A l’image de ce qui se passe dans l’intime d’une consultation de psychothérapie, la caméra nous fait pénétrer dans l’univers d’êtres qui vivent sous nos yeux des situations de vie ordinaire ou de crise. Chacun de nous, au travers d’un film, peut être renvoyé à son vécu, à son histoire, à ses émotions, mais aussi à des questions ou problématiques de notre société. Le rapport à soi, le rapport aux autres et le rapport au monde.

 

La psychothérapie fait son cinéma. A travers cette manifestation, elle souhaite faire découvrir à un plus large public le monde de la psychothérapie, les différentes approches et le métier de psychopraticien. Le thème de cette première édition est « la traversée du temps ». Durant 3 jours, les participants vont traverser les différents passages de vie à travers plusieurs longs métrages et réfléchir autour des débats qui suivront sur l’enfance, le lien précoce à la mère, la parentalité, la problématique de l’image de soi pour l’adolescent, la crise du sujet adulte, la sexualité et le vieillissement, le deuil et les deuils.

 

 

 

 

Il paraît qu’Un heureux événement est un film féministe. Féministe ? Que nous dit-on…Que la maternité est un supplice.
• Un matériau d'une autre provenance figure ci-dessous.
(* ===== verification/ApiHandlers.v ===== *)
(** * ApiHandlers: the management API's HTTP handlers
    ([mgmt_api/src/api/mod.rs] and [api/v1/mod.rs])

    actix parses the request's body and parameters before a handler runs. *)
From S2P Require Import Prelude BTree Json Effects MgmtModels Mappings ResourceRepo ResourceService.
From S2P Require Import ApiDto ApiWire.

(** ** The registered kinds of sources and reactions
    ([domain/resource_provider_services]) *)

(** A provider is stored as it is; the source and the reaction services are the
    same code over two collections. *)

(** [Value::as_object().unwrap()]: [None] when it panics. *)
Definition add_kind_field_to_schema (schema : value) : option (result value DomainError) :=
  schema ← as_object schema;
  Some (Ok (VObject (jset "kind" (VObject [("type"%string, VString "string")]) schema))).

Section provider_service.
Context {D : Type} `{Bson D ProviderSpec}.
Notation P := (prog (mongo_call D)).

(** [SchemaValidator]; the two services have none. *)
Context (validators : list (ProviderSpec → P (result unit DomainError))).

Definition provider_set (id : string) (registration : ProviderSpec) : P (result ProviderSpec DomainError) :=
  r ← for_try validators (λ v, v registration);
  match r with
  | Err e => mret (Err e)
  | Ok _ =>
      r ← repo_set id registration;
      match r with
      | Err e => mret (Err e)
      | Ok _ => mret (Ok registration)
      end
  end.

Definition provider_get (id : string) : P (result (ResourceProvider ProviderSpec) DomainError) :=
  r ← repo_get id;
  match r with
  | Err e => mret (Err e)
  | Ok spec => mret (Ok (mkResourceProvider id spec))
  end.

Definition provider_delete (id : string) : P (result unit DomainError) :=
  r ← repo_delete id;
  match r with
  | Ok _ => mret (Ok ())
  | Err e => mret (Err (InternalError (domain_error_to_string e)))
  end.

Definition provider_list : P (result (list (ResourceProvider ProviderSpec)) DomainError) :=
  items ← repo_list;
  mret (Ok (map (λ item, mkResourceProvider item.1 item.2) items)).
End provider_service.

(** [new] of both services: no validators. *)
Definition provider_validators {D : Type} : list (ProviderSpec → prog (mongo_call D) (result unit DomainError)) := [].


(** ** Responses *)

Inductive Body :=
| EmptyBody
| TextBody (text : string)
| JsonBody (v : value).

Record HttpResponse := mkResponse { status : Z; body : Body }.

Definition ok_json (v : value) : HttpResponse := mkResponse 200 (JsonBody v).

(** [impl From<DomainError> for HttpResponse] *)
Definition error_response (e : DomainError) : HttpResponse :=
  match e with
  | NotFound => mkResponse 404 (TextBody "Resource not found")
  | Invalid message => mkResponse 400 (TextBody message)
  | QueryContainerOffline => mkResponse 503 (TextBody "Query container is offline")
  | UndefinedSetting message => mkResponse 400 (TextBody ("Undefined setting: " +:+ message))
  | InvalidSpec message => mkResponse 400 (TextBody message)
  | JsonParseError message => mkResponse 400 (TextBody message)
  | _ => mkResponse 500 (TextBody "Internal server error")
  end.

(** ** Resources *)

(** [trait ResourceDomainService] *)
Record DomainService (E : Type → Type) (TSpec TStatus : Type) := mkDomainService {
  svc_set : string → TSpec → prog E (result (Resource TSpec TStatus) DomainError);
  svc_delete : string → prog E (result unit DomainError);
  svc_get : string → prog E (result (Resource TSpec TStatus) DomainError);
  svc_list : prog E (result (list (Resource TSpec TStatus)) DomainError);
  svc_wait_for_ready : string → Z → prog E (result bool DomainError);
}.
Arguments mkDomainService {E TSpec TStatus}.
Arguments svc_set {E TSpec TStatus}.
Arguments svc_delete {E TSpec TStatus}.
Arguments svc_get {E TSpec TStatus}.
Arguments svc_list {E TSpec TStatus}.
Arguments svc_wait_for_ready {E TSpec TStatus}.

(** The implementations of the trait. *)
Section services.
Context {D TSpec TStatus TApiSpec TApiStatus : Type}.
Context `{Bson D TSpec, Bson D ProviderSpec, Into TSpec TApiSpec, Into TApiStatus TStatus}.

Definition extensible_service (s : Extensible TSpec TStatus)
    : DomainService (service_call D TApiSpec TApiStatus) TSpec TStatus :=
  mkDomainService (ext_set s) (ext_delete s) (ext_get s) (ext_list s) (ext_wait_for_ready s).

Definition standard_service {V} (s : Standard TSpec TStatus V)
    : DomainService (standard_call D TApiSpec TApiStatus V) TSpec TStatus :=
  mkDomainService (std_set s) (λ id, own (std_delete s id)) (λ id, own (std_get s id))
    (own (std_list s)) (λ id time_out, own (std_wait_for_ready s id time_out)).
End services.

Definition default_ready_timeout : Z := 60.

(** [ReadyWaitParams]: the [timeout] of the query string. *)
Definition ready_timeout (timeout : option Z) : Z := default default_ready_timeout timeout.

(** [v1_crud_api!] *)
Section crud.
Context {E : Type → Type} {TSpec TStatus TSpecDto TStatusDto : Type}.
Context `{Into TSpecDto TSpec}.
Context (spec_to_dto : TSpec → TSpecDto) (status_to_dto : TStatus → TStatusDto).
Context (spec_to_value : TSpecDto → value) (status_to_value : TStatusDto → value).
Context (svc : DomainService E TSpec TStatus).

Definition resource_json (r : Resource TSpec TStatus) : value :=
  resource_to_value spec_to_value status_to_value (resource_to_dto spec_to_dto status_to_dto r).

Definition get_resource (id : string) : prog E HttpResponse :=
  r ← svc_get svc id;
  match r with
  | Ok res => mret (ok_json (resource_json res))
  | Err e => mret (error_response e)
  end.

Definition readywait_resource (id : string) (timeout : Z) : prog E HttpResponse :=
  if (300 <? timeout)%Z then
    mret (mkResponse 400 (TextBody "timeout must be less than 5 minutes"))
  else
    r ← svc_wait_for_ready svc id (timeout * one_second);
    match r with
    | Ok true => mret (mkResponse 200 EmptyBody)
    | Ok false => mret (mkResponse 503 EmptyBody)
    | Err e => mret (error_response e)
    end.

Definition put_resource (id : string) (data : TSpecDto) : prog E HttpResponse :=
  match into data with
  | None => Panic unwrap_none
  | Some spec =>
      r ← svc_set svc id spec;
      match r with
      | Ok res => mret (ok_json (resource_json res))
      | Err e => mret (error_response e)
      end
  end.

Definition delete_resource (id : string) : prog E HttpResponse :=
  r ← svc_delete svc id;
  match r with
  | Ok _ => mret (mkResponse 204 EmptyBody)
  | Err e => mret (error_response e)
  end.

Definition list_resources : prog E HttpResponse :=
  r ← svc_list svc;
  match r with
  | Ok res => mret (ok_json (VArray (map resource_json res)))
  | Err e => mret (error_response e)
  end.
End crud.

(** ** Providers: [v1_crud_api_provider!] *)
Section provider_crud.
Context {D : Type} `{Bson D ProviderSpec}.
Context (hash_collect : ∀ A, list (string * A) → list (string * A)).
Notation P := (prog (mongo_call D)).

Definition put_provider (id : string) (data : ProviderSpecDto) : P HttpResponse :=
  let _ := provider_of_dto hash_collect in
  match into data with
  | None => Panic unwrap_none
  | Some spec =>
      r ← provider_set provider_validators id spec;
      match r with
      | Ok res => mret (ok_json (domain_provider_to_value res))
      | Err e => mret (error_response e)
      end
  end.

Definition delete_provider (id : string) : P HttpResponse :=
  r ← provider_delete id;
  match r with
  | Ok _ => mret (mkResponse 204 EmptyBody)
  | Err e => mret (error_response e)
  end.

Definition list_providers : P HttpResponse :=
  r ← provider_list;
  match r with
  | Ok res =>
      mret (ok_json (VArray (map (λ r,
        resource_provider_to_value (resource_provider_to_dto hash_collect r)) res)))
  | Err e => mret (error_response e)
  end.

Definition get_provider (id : string) : P HttpResponse :=
  r ← provider_get id;
  match r with
  | Ok res => mret (ok_json (domain_resource_provider_to_value res))
  | Err e => mret (error_response e)
  end.
End provider_crud.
Barbara, juste au sommet de la crête qui sépare l’innocence de sa jeunesse et la désillusion de l’âge adulte, caracole, bouillonne de fraîcheur, tombe amoureuse, et se jette avec insouciance dans une grossesse, prise par le feu de la passion pour son benêt de compagnon. Les choses se gâtent bien vite…étape après étape, elle vit chaque pas de plus comme une souffrance, et pire, comme une soustraction. Ce bébé qui grandit en elle, il lui semble qu’il est en train de la dévorer, de la diminuer. Il lui prend sa féminité, sa libido, il la domine, il lui ordonne de manger, de dormir, ou au contraire de rester éveillée. Dans le même temps, comme par hasard, elle n’aurait besoin de ne s’occuper que d’elle, de sa thèse de philo, accomplissement de son indépendance, elle la working girl. L’interrogation originelle d’Un heureux événement est celle-ci…Si être enceinte, puis mère est une torture, pourquoi personne ne le dit ? Entendez…est-ce un secret bien gardé par la bien-pensance androcrate, pour ne pas attaquer l’association d’idées « maternité / accomplissement de la femme » ?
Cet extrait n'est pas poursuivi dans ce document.